Germany has bucked years of birth rate decline with a sudden ten per cent surge in new children coming nine months after lockdowns ended and bars reopened in summer 2020.
Births in Germany hit a 20-year-high in March 2021, the latest release from the national statistical agency (De Statis) reveals, with 65,903 children born in the month. This represents a massive ten per cent rise on March 2020 and is the highest level of March births since 1998.
De Statis note a correlation between births and the coronavirus lockdown. While the number of children born who were conceived during the early 2020 lockdown was broadly normal, when society started to open up again births started climbing.
Children born in February 2021, which corresponded with the first signs of lockdown ending in May 2020, were already up six per cent. The ten per cent surge by March 2021 corresponds to the summer suspension of lockdown in Germany, which saw groups able to socialise again and — quite possibly, crucially — pubs and bars allowed to reopen.
In recent years, Germany’s birth rate has fallen so steeply it became the lowest in Europe, and then ‘overtook’ Japan to become the lowest in the world in 2015.
While many major European nations saw a precipitous fall in births — already generally well below the so-called replacement rate continent-wide — coinciding with the pandemic, some have seen recoveries or even booms. Finland is one such country that has cited a coronavirus baby boom with a ten per cent gain in March.
Why different nations have seen different fertility responses to the pandemic and lockdown remains an open question, but a hypothesis has been offered. Germany’s De Statis notes a sudden fall in births in countries with very high coronavirus death rates, which Germany has not experienced.
A May report from the Reuters news agency has cited new pro-family policies enacted by the German government in the past decade as being a help to professional middle-class women who might otherwise miss out on motherhood. Until very recently, any policies promoting childbearing was compared unfavourably to the pro-natalism of Nazi-era Germany, possibly a contributing factor to the fact that more people have died than been born in Germany every year since the 1970s.

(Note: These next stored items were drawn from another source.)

(** [plot_all] *)
Definition plot_all (self : instance F) (ax : option pyplot.loc)
    : pyplot.St F pyplot.loc :=
  ax ← pyplot.or_subplots ax;
  ax ← plot_principal_radii_of_gyration self None (Some ax);
  ax ← plot_principal_inertia_ellipsoids self None (Some ax);
  ax ← plot_person_diamond self false (Some ax);
  ax ← plot_geometry self true (Some ax);
  ax ← plot_mass_centers self None (Some ax);
  mret ax.

End Methods.
End Moore2019ParameterSet.

End plots.

(** ** The arithmetics of the drawings *)

(** An integer of at most 63 bits as a binary64 float. *)
#[global] Instance binary64_of_int : OfInt float := {
  of_int z :=
    match z with
    | Z0 => 0%float
    | Zpos _ => PrimFloat.of_uint63 (Uint63.of_Z z)
    | Zneg q => PrimFloat.opp (PrimFloat.of_uint63 (Uint63.of_Z (Zpos q)))
    end;
}.

#[global] Instance exact_of_int : OfInt R := {
  of_int := IZR;
}.

(** The elementary functions in exact arithmetic, where no power is out
    of range. *)
#[global] Instance exact_elementary : Elementary R := {
  np_cos := cos;
  np_sin := sin;
  np_pi := PI;
  np_rad2deg x := (x * (180 / PI))%R;
  np_power := powerRZ;
  py_pow x n := Some (powerRZ x n);
}.

Module samples.

(** The default color cycle of matplotlib. *)
Definition tab10 : list string :=
  ["#1f77b4"; "#ff7f0e"; "#2ca02c"; "#d62728"; "#9467bd";
   "#8c564b"; "#e377c2"; "#7f7f7f"; "#bcbd22"; "#17becf"].

(** A Principal parameter set over the reals with every parameter equal
    to one. *)
Definition moore2019_exact : gmap string (pyval R) :=
  list_to_map (map (fun kv : string * string => (kv.1, PyFloat 1%R))
                   Moore2019ParameterSet.par_strings).

(** The Benchmark set of ones over the reals with the tensor of its
    rear frame diagonal, [IBxx = 2] and [IBxz = 0]. *)
Definition upright : gmap string (pyval R) :=
  <["IBxx" := PyFloat 2%R]> (<["IBxz" := PyFloat 0%R]> test_models.all_ones).

(** The parameters of the tests with a rear frame of mass 3 and
    [IByy = 1e6]. *)
Definition heavy_frame : gmap string (pyval float) :=
  <["IByy" := PyFloat 1e6%float]>
    (<["mB" := PyFloat 3%float]> test_models.meijaard2007_parameters).

(** The Benchmark instance of the test, with the default colors. *)
Definition benchmark : plots.instance float :=
  {| plots.parameters := test_models.meijaard2007_parameters;
     plots.includes_rider := Some true;
     plots.body_labels := Meijaard2007ParameterSet.body_labels;
     plots.body_colors :=
       list_to_map [("B", "#1f77b4"); ("F", "#ff7f0e");
                    ("H", "#2ca02c"); ("R", "#d62728")] |}.

(** A Benchmark instance over the reals with every parameter equal to
    one. *)
Definition benchmark_ones : plots.instance R :=
  {| plots.parameters := test_models.all_ones;
     plots.includes_rider := Some true;
     plots.body_labels := Meijaard2007ParameterSet.body_labels;
     plots.body_colors :=
       list_to_map [("B", "#1f77b4"); ("F", "#ff7f0e");
                    ("H", "#2ca02c"); ("R", "#d62728")] |}.

(** A Principal instance over the reals with every parameter equal to
    one. *)
Definition principal_ones : plots.instance R :=
  {| plots.parameters := moore2019_exact;
     plots.includes_rider := None;
     plots.body_labels := Moore2019ParameterSet.body_labels;
     plots.body_colors :=
       list_to_map [("D", "#1f77b4"); ("F", "#ff7f0e"); ("H", "#2ca02c");
                    ("P", "#d62728"); ("R", "#9467bd")] |}.

(** A store with one new axes, at reference 0. *)
Definition one_axes {F} : gmap pyplot.loc (pyplot.Axes F) :=
  {[ 0 := pyplot.new_axes ]}.

(** A stand-in for the fundamental geometry, which the sources do not
    hold: four points on a line that rises by one per unit. *)
Definition four_points (_ : gmap string (pyval R)) : result (list R * list R) :=
  Ok ([0%R; 1%R; 2%R; 3%R], [0%R; 1%R; 2%R; 3%R]).

End samples.

(** ** Vocabulary of the drawings *)

(** The axes [a] with the artists [xs] added. *)
Definition drawn {F} (a : pyplot.Axes F) (xs : list (pyplot.artist F))
    : pyplot.Axes F :=
  {| pyplot.artists := pyplot.artists a ++ xs;
     pyplot.inverted := pyplot.inverted a;
     pyplot.aspect := pyplot.aspect a;
     pyplot.xlabel := pyplot.xlabel a;
     pyplot.ylabel := pyplot.ylabel a |}.

(** The axes [a] with the y axis downwards, equal scales and the labels
    of the x and z axes. *)
Definition finalized {F} (a : pyplot.Axes F) : pyplot.Axes F :=
  {| pyplot.artists := pyplot.artists a;
     pyplot.inverted := true;
     pyplot.aspect := "equal";
     pyplot.xlabel := "$x$ [m]";
     pyplot.ylabel := "$z$ [m]" |}.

Also invoked in the report was Germany’s extremely high levels of immigration, thanks largely to the Europe Migrant Crisis, over the same period which has seen large numbers of young people from cultures associated with significantly higher birthrates arrive. Migrant mothers’ birth rates stood at a significant 2.3 in 2016, it claimed, compared to Germany’s average of 1.6. But even this epoch-defining migratory flow is not a long term solution to Germany’s demographic puzzle, it seems, as upon exposure to German culture and the obstacles thrown in the way of family life common to Western societies, the birth rates of migrant mothers do start to fall almost immediately.
Another European nation experiencing growth in birth rates is Hungary, although their government is less shy about giving couples support to start families. De Statis notes Hungary was one of the nations that saw a ten per cent bounce in March, a move against what the government in Budapest identifies as a “demographic crisis” that is to be fought and defeated.
Among the new measures in place in Hungary in recent years are special — and significant — tax breaks for families and young people, large loans for helping establish households for new families which do not have to be repaid if a couple has three children, and free IVF treatment.
Speaking to Breitbart London in February, Hungarian Families Minister Katalin Novák said she believes her nation will be better prepared to bounce back from the coronavirus baby-bust than other European nations because of a decade of these pro-family policies already being in place and having an impact before coronavirus took hold.
Advances in birth rates following the easement of lockdowns last summer or not, it remains the case that nations across Europe are not even close to maintaining a stable population without the aid of immigration from countries outside the bloc. Birthrates in the UK were already at historic lows before coronavirus, with 82 per cent of all population growth in the early part of the 21st century down to immigration, rather than natural growth.
The United States does not escape, either. The CDC announced in May that the U.S. birthrate saw the largest fall in nearly 50 years, hitting the lowest rate of births on record. Although births in the figures may have been impacted by coronavirus, many pregnancies were already underway before the pandemic began, pointing to wider problems, the report said.
And despite the spike of births in countries like Germany now that coincides with the reopening of pubs and bars last summer, demographers say there is no hope on the horizon for Europe’s demographics. The Wall Street Journal cited the remarks of Tomas Sobotka of the Wittgenstein Center for Demography and Global Human Capital in a March report when he said of the situation: “All evidence points to a sharp decline in fertility rates and in the number of births across highly developed countries.
“The longer this period of [coronavirus induced] uncertainty lasts, the more it will have lifelong effects on the fertility rate.”